(* ===== verification/RuntimeFacts.v ===== *)
(** * How workspaces, tenants and credentials move

    Over every call of the runtime and tenant services and every turn of the tenant
    worker, workspaces keep their tenant and their generation only grows, what is
    deleted stays deleted, credentials and bootstraps keep what they are, never come
    back to life and go only with their workspace, and no two have the same hash. *)
From S2P Require Import Prelude Text Json Schema Database DatabaseFacts Operations Outbox.
From S2P Require Import Idempotency IdempotencyProps Pagination Organizations OrgRepo OrgService Runtime.
From S2P Require Import Tenants TenantWorker.

(** A workspace, a credential and a bootstrap later on. *)
Definition later_workspace (w w' : Workspace) : Prop :=
  w_tenant_id w' = w_tenant_id w ∧ w_organization_id w' = w_organization_id w ∧
  (w_credential_generation w ≤ w_credential_generation w')%Z ∧
  w_role w' = w_role w ∧ w_slot w' = w_slot w ∧
  (w_desired_state w = "deleted" →
   w_desired_state w' = "deleted" ∧ (w_observed_state w = "deleted" → w_observed_state w' = "deleted")).
Definition later_tenant (t t' : Tenant) : Prop :=
  t_organization_id t' = t_organization_id t ∧ t_slug t' = t_slug t ∧
  t_github_repository_id t' = t_github_repository_id t ∧
  (t_desired_state t = "deleted" →
   t_desired_state t' = "deleted" ∧ (t_observed_state t = "deleted" → t_observed_state t' = "deleted")).
Definition later_credential (c c' : RuntimeCredential) : Prop :=
  rc_workspace_id c' = rc_workspace_id c ∧ rc_credential_hash c' = rc_credential_hash c ∧
  rc_audience c' = rc_audience c ∧ rc_generation c' = rc_generation c ∧
  (rc_revoked_at c ≠ None → rc_revoked_at c' ≠ None).
Definition later_bootstrap (b b' : BootstrapCredential) : Prop :=
  bc_workspace_id b' = bc_workspace_id b ∧ bc_credential_hash b' = bc_credential_hash b ∧
  (open_bootstrap b = false → open_bootstrap b' = false).

#[export] Instance later_workspace_preorder : PreOrder later_workspace.
Proof.
  split; [intros w; unfold later_workspace; auto 10 with lia|]. unfold later_workspace.
  intros w1 w2 w3 (?&?&?&?&?&L1) (?&?&?&?&?&L2). split_and!; try congruence; [lia|].
  intros Hd. destruct (L1 Hd) as [Hd' ?], (L2 Hd'); auto.
Qed.
#[export] Instance later_tenant_preorder : PreOrder later_tenant.
Proof.
  split; [by intros t; unfold later_tenant; auto|]. unfold later_tenant.
  intros t1 t2 t3 (?&?&?&L1) (?&?&?&L2). split_and!; [congruence..|].
  intros Hd. destruct (L1 Hd) as [Hd' ?], (L2 Hd'); auto.
Qed.
#[export] Instance later_credential_preorder : PreOrder later_credential.
Proof.
  split; [by intros c|]. unfold later_credential. intros c1 c2 c3 (?&?&?&?&?) (?&?&?&?&?).
  repeat split; [congruence..|auto].
Qed.
#[export] Instance later_bootstrap_preorder : PreOrder later_bootstrap.
Proof.
  split; [by intros b|]. unfold later_bootstrap. intros b1 b2 b3 (?&?&?) (?&?&?).
  repeat split; [congruence..|auto].
Qed.

(** ** Tables that go on *)

(** Rows stay under their keys and move along [R]. *)
Definition goes_on {K V} `{Countable K} (R : relation V) (tab tab' : gmap K V) : Prop :=
  ∀ k v, tab !! k = Some v → ∃ v', tab' !! k = Some v' ∧ R v v'.
(** No two rows have the same mark. *)
Definition unique_marks {K V} `{Countable K} (mark : V → string) (tab : gmap K V) : Prop :=
  ∀ i j v w, tab !! i = Some v → tab !! j = Some w → mark v = mark w → i = j.
(** Rows move along [R], and there are no new ones. *)
Definition renews {K V} `{Countable K} (R : relation V) (tab tab' : gmap K V) : Prop :=
  goes_on R tab tab' ∧ ∀ k v', tab' !! k = Some v' → is_Some (tab !! k).
(** No two rows clash. *)
Definition exclusive {K V} `{Countable K} (clash : V → V → bool) (tab : gmap K V) : Prop :=
  ∀ i j v w, tab !! i = Some v → tab !! j = Some w → clash v w = true → i = j.
(** The workspace is there, as deleted. *)
Definition deleted_workspace (w : uuid) (d : Db) : Prop :=
  ∃ x, workspaces d !! w = Some x ∧ w_desired_state x = "deleted".
(** Rows move along [R], unless their workspace is deleted. *)
Definition remains {K V} `{Countable K} (R : relation V) (owner : V → uuid) (d : Db) (tab tab' : gmap K V) : Prop :=
  ∀ k v, tab !! k = Some v → deleted_workspace (owner v) d ∨ ∃ v', tab' !! k = Some v' ∧ R v v'.

Section goes_on.
Context {K V : Type} `{Countable K} (R : relation V) {HR : PreOrder R}.
Implicit Types tab : gmap K V.

#[export] Instance goes_on_preorder : PreOrder (goes_on (K := K) R).
Proof using HR.
  split.
  - intros tab k v Hv. exists v. split; [done|reflexivity].
  - intros t1 t2 t3 H1 H2 k v Hv. destruct (H1 k v Hv) as (v2 & Hv2 & R12).
    destruct (H2 k v2 Hv2) as (v3 & Hv3 & R23). exists v3. split; [done|by etrans].
Qed.

Lemma renews_update p f tab : (∀ k v, tab !! k = Some v → p k v = true → R v (f v)) → renews R tab (update p f tab).
Proof using HR.
  intros Hf. split.
  - intros k v Hv. rewrite lookup_update, Hv. cbn. eexists. split; [done|].
    destruct (p k v) eqn:E; [by eapply Hf|reflexivity].
  - intros k v'. rewrite lookup_update. by destruct (tab !! k).
Qed.

Lemma renews_update_one k p f tab :
  (∀ v, tab !! k = Some v → p v = true → R v (f v)) → renews R tab (update_one k p f tab).2.
Proof using HR.
  intros Hf. split.
  - intros i v Hv. rewrite lookup_update_one. case_bool_decide; subst.
    + rewrite Hv. cbn. eexists. split; [done|]. destruct (p v) eqn:E; [by apply Hf|reflexivity].
    + exists v. split; [done|reflexivity].
  - intros i v'. rewrite lookup_update_one. case_bool_decide; subst; [by destruct (tab !! k)|eauto].
Qed.

Lemma goes_on_fresh k v tab : tab !! k = None → goes_on R tab (<[k := v]> tab).
Proof using HR.
  intros Hn i w Hw. exists w. rewrite lookup_insert_ne by congruence. split; [done|reflexivity].
Qed.

Lemma renews_put k v v' tab : tab !! k = Some v → R v v' → renews R tab (<[k := v']> tab).
Proof using HR.
  intros Hk Hv. split.
  - intros i w Hw. destruct (decide (i = k)) as [->|Hne].
    + exists v'. rewrite lookup_insert_eq. split; [done|congruence].
    + exists w. rewrite lookup_insert_ne by done. split; [done|reflexivity].
  - intros i w Hw. apply lookup_insert_Some in Hw as [[<- _]|[_ ?]]; eauto.
Qed.

Lemma renews_exclusive clash tab tab' :
  (∀ v v' w w', R v v' → R w w' → clash v' w' = true → clash v w = true) →
  renews R tab tab' → exclusive clash tab → exclusive clash tab'.
Proof using.
  intros Hc [Hg Hn] He i j v' w' Hv' Hw' Hcl.
  destruct (Hn i v' Hv') as [v Hv], (Hn j w' Hw') as [w Hw].
  destruct (Hg i v Hv) as (v1 & Hv1 & Rv), (Hg j w Hw) as (w1 & Hw1 & Rw).
  eapply He; [done..|]. eapply Hc; [done..|]. congruence.
Qed.

Lemma exclusive_insert clash k v tab :
  (∀ x, clash x v = clash v x) → exists_row (λ _ x, clash v x) tab = false →
  exclusive clash tab → exclusive clash (<[k := v]> tab).
Proof using.
  intros Hs Hex He i j x y Hx Hy E.
  assert (Hno : ∀ l z, tab !! l = Some z → clash v z = false) by (intros l z; apply (proj1 (exists_row_false _ _) Hex l)).
  apply lookup_insert_Some in Hx as [[<- <-]|[Hi Hx]]; apply lookup_insert_Some in Hy as [[<- <-]|[Hj Hy]]; eauto;
    exfalso; [by rewrite (Hno j y) in E|]. rewrite Hs, (Hno i x) in E; done.
Qed.
End goes_on.

Section unique_marks.
Context {K V : Type} `{Countable K} (mark : V → string).
Implicit Types tab : gmap K V.

(** Rows of the earlier table, with their marks. *)
Lemma unique_marks_kept tab tab' :
  (∀ k v', tab' !! k = Some v' → ∃ v, tab !! k = Some v ∧ mark v = mark v') →
  unique_marks mark tab → unique_marks mark tab'.
Proof.
  intros Hk Hu i j v w Hv Hw E. destruct (Hk i v Hv) as (v0 & Hv0 & Ev), (Hk j w Hw) as (w0 & Hw0 & Ew).
  eapply Hu; [done..|congruence].
Qed.

Lemma unique_marks_update p f tab :
  (∀ v, mark (f v) = mark v) → unique_marks mark tab → unique_marks mark (update p f tab).
Proof.
  intros Hf. apply unique_marks_kept. intros k v'. rewrite lookup_update. destruct (tab !! k) as [v|]; [|done].
  intros [= <-]. exists v. split; [done|]. by case_match; rewrite ?Hf.
Qed.

Lemma unique_marks_update_one k p f tab :
  (∀ v, mark (f v) = mark v) → unique_marks mark tab → unique_marks mark (update_one k p f tab).2.
Proof.
  intros Hf. apply unique_marks_kept. intros i v'. rewrite lookup_update_one. case_bool_decide; subst; [|eauto].
  destruct (tab !! k) as [v|]; [|done]. intros [= <-]. exists v. split; [done|]. by case_match; rewrite ?Hf.
Qed.

Lemma unique_marks_delete p tab : unique_marks mark tab → unique_marks mark (delete_rows p tab).
Proof.
  apply unique_marks_kept. intros k v. rewrite lookup_delete_rows. repeat case_match; naive_solver.
Qed.

Lemma unique_marks_insert k v tab :
  exists_row (λ _ x, bool_decide (mark x = mark v)) tab = false →
  unique_marks mark tab → unique_marks mark (<[k := v]> tab).
Proof.
  intros Hex Hu i j x y Hx Hy E.
  assert (Hall : ∀ j w, tab !! j = Some w → mark w ≠ mark v).
  { intros l w Hw. by apply (proj1 (exists_row_false _ _) Hex l), bool_decide_eq_false in Hw. }
  apply lookup_insert_Some in Hx as [[<- <-]|[Hi Hx]]; apply lookup_insert_Some in Hy as [[<- <-]|[Hj Hy]];
    eauto; [|]; exfalso; [by apply (Hall j y)|by apply (Hall i x)].
Qed.
End unique_marks.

####

## DIRECTIONS FOR THIS TASK:
The expected answer is an exact copy of the lines beginning at the one with "eauto; [|]; exfalso;" and running to the end of the entries above.

## RESULT OF THE TASK:
    eauto; [|]; exfalso; [by apply (Hall j y)|by apply (Hall i x)].
Qed.
End unique_marks.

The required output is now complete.